Emerio mira al público de soslayo, y cuando toma la palabra debe enderezarse, y cuando se endereza es para leer el cuento antes mencionado, que pertenece a su libro: Los barcos terminados (Unión, 2015). Después le toca presentar a Méndez, a quien define como “un erudito, un poeta, un narrador”. En esa introducción, comenta que la literatura cubana perdió sus dos ejes fundamentales, que, según ese criterio, son la “sustancia narrativa” de Carpentier y la “prosa impecable” de Martí. Entonces, para él, según esa presentación, Méndez es la persona que viene a juntar en la narrativa cubana estas dos características, o sea, combina una tendencia o estilo que le parecen la “brújula perdida de la narrativa cubana”.
También dice Emerio Medina que su narrativa básicamente transcurre en La Habana, urbe que siente como “su lugar”, ante lo que debo preguntarle cómo ha sido posible esa transmutación, teniendo en cuenta que hace unos años, cuando nos conocimos, parecía ser un lugar que detestaba: “Vencí la resistencia”, me diría en un café de Balvanera. “He tenido que rendirme. No hay otro camino que contar con La Habana, estar en La Habana, hacer vida cultural en La Habana, y desde La Habana emprender quizá otra ruta. Pero, mi problema no es con la ciudad, pues es probablemente el único escenario puramente literario de Cuba”, dijo.

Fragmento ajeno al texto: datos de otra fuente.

(** * chargedrift: recurring-charge detection, price drift, merchant
    resolution and CSV ingestion, embedded from the TypeScript sources.

    Modelling conventions, used throughout:
    - a JavaScript [number] that the code keeps finite is an exact rational
      ([Q]); rounding of IEEE doubles and the sign of zero are not modelled.
      Where the code divides by a value it has not guarded, the quotient is a
      [JS.number], which adds the infinities and NaN;
    - the one-percent test of [detectPriceChanges] is decided by rounding at
      its threshold, so [PriceDriftBinary64] embeds that function a second
      time, in the binary64 numbers of the kernel ([PrimFloat]), each
      operation rounded to nearest as in JavaScript;
    - a calendar date ([Date] at midnight, or the ISO string of a [DATE]
      column) is its day number, an integer; [getTime] order is the order of
      day numbers and [differenceInDays] is their difference;
    - strings are Rocq strings over ASCII;
    - [Array.prototype.sort] is the stable sort. *)

From Stdlib Require Import String Ascii DecimalString.
From Stdlib Require Import List ZArith QArith Qabs Qminmax Bool Lia Lqa.
From Stdlib Require Import Arith PeanoNat Permutation Sorted.
From Stdlib Require Floats Uint63.
Import ListNotations.

(** ** JavaScript numbers *)

Module JS.

Inductive number : Type :=
| Fin (q : Q)
| PosInfinity
| NegInfinity
| NaN.

Definition Qleb (x y : Q) : bool := Qle_bool x y.
Definition Qltb (x y : Q) : bool := negb (Qle_bool y x).

(** [x / y] on finite operands. *)
Definition div (x y : Q) : number :=
  if Qeq_bool y 0 then
    if Qeq_bool x 0 then NaN
    else if Qltb 0 x then PosInfinity else NegInfinity
  else Fin (x / y).

(** [n <= c] for a finite [c]; every comparison with NaN is false. *)
Definition le (n : number) (c : Q) : bool :=
  match n with
  | Fin q => Qleb q c
  | NegInfinity => true
  | PosInfinity | NaN => false
  end.

Definition sub (n : number) (c : Q) : number :=
  match n with
  | Fin q => Fin (q - c)
  | other => other
  end.


(** [-n] *)
Definition neg (n : number) : number :=
  match n with
  | Fin q => Fin (- q)
  | PosInfinity => NegInfinity
  | NegInfinity => PosInfinity
  | NaN => NaN
  end.

(** [Math.abs(n)] *)
Definition abs (n : number) : number :=
  match n with
  | Fin q => Fin (Qabs q)
  | PosInfinity | NegInfinity => PosInfinity
  | NaN => NaN
  end.

(** [n > 0] *)
Definition gt0 (n : number) : bool :=
  match n with
  | Fin q => Qltb 0 q
  | PosInfinity => true
  | NegInfinity | NaN => false
  end.

(** [n === 0] *)
Definition is_zero (n : number) : bool :=
  match n with
  | Fin q => Qeq_bool q 0
  | _ => false
  end.

(** The number that a decimal literal of exact value [q] is read as, as far
    as the range of a double goes: a magnitude of at least [2^1024 - 2^970]
    (half a step above the largest double) is an infinity, one of at most
    [2^-1075] (half the smallest double) is 0; in between the value stands
    for its double. *)
Definition overflow_bound : Q := inject_Z (2 ^ 1024 - 2 ^ 970).
Definition underflow_bound : Q := / inject_Z (2 ^ 1075).

Definition literal (q : Q) : number :=
  if Qleb overflow_bound (Qabs q) then
    if Qltb 0 q then PosInfinity else NegInfinity
  else if Qleb (Qabs q) underflow_bound then Fin 0
  else Fin q.

(** [arr.reduce((a, b) => a + b, 0)] *)
Definition sum (l : list Q) : Q := fold_left Qplus l 0%Q.

Definition of_nat (n : nat) : Q := inject_Z (Z.of_nat n).

(** [[...l].sort((a, b) => key(a) - key(b))]: insertion keeps the earlier of
    two elements with equal keys first. *)
Fixpoint insert_by {A} (key : A -> Z) (x : A) (l : list A) : list A :=
  match l with
  | [] => [x]
  | y :: l' => if (key x <=? key y)%Z then x :: l else y :: insert_by key x l'
  end.

Fixpoint sort_by {A} (key : A -> Z) (l : list A) : list A :=
  match l with
  | [] => []
  | x :: l' => insert_by key x (sort_by key l')
  end.

(** The order the comparator [(a, b) => key(a) - key(b)] sorts into. *)
Definition key_le {A} (key : A -> Z) (x y : A) : Prop := (key x <= key y)%Z.

End JS.

(** ** src/lib/services/recurring-detector.ts *)

Module RecurringDetector.
Import JS.

Inductive RecurringFrequency : Type :=
| weekly | biweekly | monthly | quarterly | yearly.

(** The fields of [Transaction] (types/index.ts) the services read. *)
Record Transaction : Type := {
  id : string;
  merchant_id : option string;
  amount : Q;
  date : Z;
  pending : bool
}.

Record TransactionGroup : Type := {
  merchantId : string;
  transactions : list Transaction;
  amounts : list Q;
  dates : list Z
}.

Record FrequencyPattern : Type := {
  frequency : RecurringFrequency;
  minDays : Z;
  maxDays : Z;
  weight : Q
}.

Definition FREQUENCY_PATTERNS : list FrequencyPattern :=
  [ {| frequency := weekly; minDays := 5; maxDays := 9; weight := 1 |};
    {| frequency := biweekly; minDays := 12; maxDays := 16; weight := 1 |};
    {| frequency := monthly; minDays := 27; maxDays := 35; weight := 1.2 |};
    {| frequency := quarterly; minDays := 85; maxDays := 100; weight := 0.8 |};
    {| frequency := yearly; minDays := 355; maxDays := 375; weight := 0.6 |} ].

Definition MIN_TRANSACTIONS : nat := 2.
Definition MIN_CONFIDENCE : Q := 0.5.
Definition AMOUNT_TOLERANCE : Q := 0.15.

(** The loop [for (let i = 1; i < sortedDates.length; i++)] pushing
    [differenceInDays(sortedDates[i], sortedDates[i - 1])]. *)
Fixpoint intervals_of (sortedDates : list Z) : list Z :=
  match sortedDates with
  | d0 :: ((d1 :: _) as rest) => (d1 - d0)%Z :: intervals_of rest
  | _ => []
  end.

Definition in_range (p : FrequencyPattern) (i : Z) : bool :=
  ((minDays p <=? i) && (i <=? maxDays p))%Z.

Definition avg_in_range (p : FrequencyPattern) (avg : Q) : bool :=
  Qleb (inject_Z (minDays p)) avg && Qleb avg (inject_Z (maxDays p)).

Definition pattern_score (p : FrequencyPattern) (intervals : list Z) : Q :=
  (of_nat (length (filter (in_range p) intervals))
   / of_nat (length intervals)) * weight p.

(** One turn of [for (const pattern of FREQUENCY_PATTERNS)] on the pair
    [(bestMatch, bestScore)]. *)
Definition match_step (intervals : list Z) (avgInterval : Q)
    (best : option FrequencyPattern * Q) (pattern : FrequencyPattern)
    : option FrequencyPattern * Q :=
  if avg_in_range pattern avgInterval then
    let score := pattern_score pattern intervals in
    if Qltb (snd best) score then (Some pattern, score) else best
  else best.

(** [intervals.reduce((a, b) => a + b, 0) / intervals.length] *)
Definition avg_interval (intervals : list Z) : Q :=
  inject_Z (fold_left Z.add intervals 0%Z) / of_nat (length intervals).

Definition detectFrequency (dates : list Z) : option (RecurringFrequency * Q) :=
  if (length dates <? MIN_TRANSACTIONS)%nat then None
  else
    let sortedDates := sort_by (fun d => d) dates in
    let intervals := intervals_of sortedDates in
    if (length intervals =? 0)%nat then None
    else
      let avgInterval := avg_interval intervals in
      let best :=
        fold_left (match_step intervals avgInterval) FREQUENCY_PATTERNS (None, 0%Q) in
      match fst best with
      | None => None
      | Some bestMatch =>
          if Qltb (snd best) MIN_CONFIDENCE then None
          else Some (frequency bestMatch, Qmin (snd best) 1)
      end.

Record AmountCheck : Type := {
  consistent : bool;
  confidenceBoost : Q
}.

Definition within_tolerance (avgAmount amount : Q) : bool :=
  JS.le (JS.div (Qabs (amount - avgAmount)) avgAmount) AMOUNT_TOLERANCE.

(** [amounts.reduce((a, b) => a + b, 0) / amounts.length] *)
Definition avg_amount (amounts : list Q) : Q :=
  sum amounts / of_nat (length amounts).

(** [consistentCount / amounts.length] *)
Definition consistency_ratio (amounts : list Q) : Q :=
  of_nat (length (filter (within_tolerance (avg_amount amounts)) amounts))
  / of_nat (length amounts).

Definition checkAmountConsistency (amounts : list Q) : AmountCheck :=
  if (length amounts <? 2)%nat then {| consistent := false; confidenceBoost := 0 |}
  else
    let ratio := consistency_ratio amounts in
    {| consistent := Qleb 0.7 ratio; confidenceBoost := (ratio * 0.2)%Q |}.

(** [groups.set(tx.merchant_id, { merchantId, transactions: [tx], ... })] *)
Definition new_group (key : string) (tx : Transaction) : TransactionGroup :=
  {| merchantId := key; transactions := [tx];
     amounts := [amount tx]; dates := [date tx] |}.

(** The three [push]es on an existing group. *)
Definition push_group (g : TransactionGroup) (tx : Transaction) : TransactionGroup :=
  {| merchantId := merchantId g;
     transactions := transactions g ++ [tx];
     amounts := amounts g ++ [amount tx];
     dates := dates g ++ [date tx] |}.

(** [groups.get(key)] then the pushes, or [groups.set] of a fresh group at the
    end of the insertion-ordered [Map]. *)
Fixpoint group_add (key : string) (tx : Transaction)
    (groups : list (string * TransactionGroup)) : list (string * TransactionGroup) :=
  match groups with
  | [] => [ (key, new_group key tx) ]
  | (k, g) :: rest =>
      if String.eqb k key then (k, push_group g tx) :: rest
      else (k, g) :: group_add key tx rest
  end.

(** [!tx.merchant_id || tx.pending]: [null] and the empty string are falsy. *)
Definition skipped (tx : Transaction) : bool :=
  match merchant_id tx with
  | None => true
  | Some m => String.eqb m EmptyString || pending tx
  end.

(** One turn of [for (const tx of transactions)]. *)
Definition group_step (groups : list (string * TransactionGroup)) (tx : Transaction)
    : list (string * TransactionGroup) :=
  match merchant_id tx with
  | Some m => if skipped tx then groups else group_add m tx groups
  | None => groups
  end.

Definition groupByMerchant (txs : list Transaction)
    : list (string * TransactionGroup) :=
  fold_left group_step txs [].

Record DetectedRecurring : Type := {
  dr_merchantId : string;
  dr_frequency : RecurringFrequency;
  dr_confidence : Q;
  dr_firstAmount : Q;
  dr_currentAmount : Q;
  dr_firstDate : Z;
  dr_lastDate : Z;
  dr_transactionCount : nat
}.

(** The body of [for (const [merchantId, group] of groups.entries())]; the
    result is what the turn pushes on [recurring].  The group holds a
    transaction whenever the body reaches the reads of [sortedTx[0]] and
    [sortedDates[0]], so their defaults are never used. *)
Definition detect_group (merchantId : string) (group : TransactionGroup)
    : list DetectedRecurring :=
  if (length (transactions group) <? MIN_TRANSACTIONS)%nat then []
  else
    match detectFrequency (dates group) with
    | None => []
    | Some (freq, conf) =>
        let amountCheck := checkAmountConsistency (amounts group) in
        if negb (consistent amountCheck) then []
        else
          let sortedDates := sort_by (fun d => d) (dates group) in
          let sortedTx := sort_by date (transactions group) in
          [ {| dr_merchantId := merchantId;
               dr_frequency := freq;
               dr_confidence := Qmin (conf + confidenceBoost amountCheck) 1;
               dr_firstAmount := hd 0%Q (map amount sortedTx);
               dr_currentAmount := last (map amount sortedTx) 0%Q;
               dr_firstDate := hd 0%Z sortedDates;
               dr_lastDate := last sortedDates 0%Z;
               dr_transactionCount := length (transactions group) |} ]
    end.

Definition detectRecurringCharges (txs : list Transaction) : list DetectedRecurring :=
  fold_left
    (fun recurring '(merchantId, group) => recurring ++ detect_group merchantId group)
    (groupByMerchant txs) [].

(** *** Vocabulary of the statements *)

(** [t] is a transaction the detector keeps for merchant [m]: not pending,
    and its [merchant_id] is [m] (which is then not empty). *)
Definition of_merchant (m : string) (t : Transaction) : bool :=
  negb (skipped t) &&
  match merchant_id t with Some k => String.eqb k m | None => false end.

(** The merchant group of [m]: its non-pending transactions, in input order. *)
Definition merchant_group (txs : list Transaction) (m : string) : list Transaction :=
  filter (of_merchant m) txs.

(** What [groupByMerchant] keeps true of each group after reading [txs]. *)
Record group_ok (txs : list Transaction) (k : string) (g : TransactionGroup) : Prop := {
  ok_id : merchantId g = k;
  ok_transactions : transactions g = merchant_group txs k;
  ok_amounts : amounts g = map amount (transactions g);
  ok_dates : dates g = map date (transactions g)
}.

Definition groups_inv (txs : list Transaction)
    (acc : list (string * TransactionGroup)) : Prop :=
  NoDup (map fst acc) /\
  (forall k g, In (k, g) acc -> group_ok txs k g) /\
  (forall k, ~ In k (map fst acc) -> merchant_group txs k = []).

(** [a] is within 15% relative deviation of [mean]. *)
Definition within_15_percent (mean a : Q) : bool :=
  Qleb (Qabs (a - mean)) (0.15 * Qabs mean).

(** The share of the amounts that are within 15% of their mean. *)
Definition share_within_15_percent (amounts : list Q) : Q :=
  of_nat (length (filter (within_15_percent (avg_amount amounts)) amounts))
  / of_nat (length amounts).

(** The consecutive-day intervals of a group. *)
Definition group_intervals (group : list Transaction) : list Z :=
  intervals_of (sort_by (fun d => d) (map date group)).

Definition mean_in_no_bucket (intervals : list Z) : Prop :=
  forall p, In p FREQUENCY_PATTERNS ->
            avg_in_range p (avg_interval intervals) = false.

Definition best_score_below_half (intervals : list Z) : Prop :=
  forall p, In p FREQUENCY_PATTERNS ->
            avg_in_range p (avg_interval intervals) = true ->
            (pattern_score p intervals < 0.5)%Q.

Camino a la estación Tronador, de la línea del Subte B, a un andar apurado, casi fatigoso para todos, pero en especial para Roberto Méndez, le comenté que esperaba conversar sobre su obra y sobre su paso de pocos meses al frente de la Academia Cubana de la Lengua. Me dijo: “Está bien, mañana hablamos”, pero tuvimos decididamente que echarnos a correr para descender al subterráneo, ya que faltaban 2 minutos para el cierre.
Ya dentro del coche me senté en un asiento junto a Emerio y hablamos de temas apresurados que no evitaron la crisis cubanas y las protestas. Méndez estaba del otro lado del pasillo y fue la última vez que lo vi, pues al siguiente día, me escribió un mensaje de WhatApp alegando que tenía un par de compromisos y que le sería imposible nuestro encuentro.
Sin embargo, y esto debo decírselo, estuve yo hasta el día siguiente con el recuerdo de su poesía en mis propias manos, pues resulta que cuando nos habíamos despedido, y a bordo yo de otra línea del subte, la que me llevaba a mi departamento, meto una mano en mi bolsa y al sacarla descubro que está negra, como si un virus o un hongo me hubiera infectado. Sorprendido, con terror, comienzo a manotear para asombro de la única persona que viajaba también a esa hora a poca distancia en el coche, hasta que entendí que se trataba de la tinta de impresión de un volante tomado en el taller de impresión. Era un verso de Roberto Méndez: “La cabeza del poeta está sobre las rodillas del tiempo”.
Minutos antes, la tertulia había cerrado con un pedido. Un hombre quiso que los escritores definieran Cuba, su “inmensidad”, con una palabra, o unas pocas, las escenciales. Méndez no dudó una buena respuesta: “Poderosa imaginación”. Medina apunto a la geografía, y dijo: “Palmar”. Solo Nara Mansur estuvo dudosa: “¿Hambre?, ¿Apagón?, ¿Música?, ¿Trueno?, ¿Quejido?, ¿Grito?”.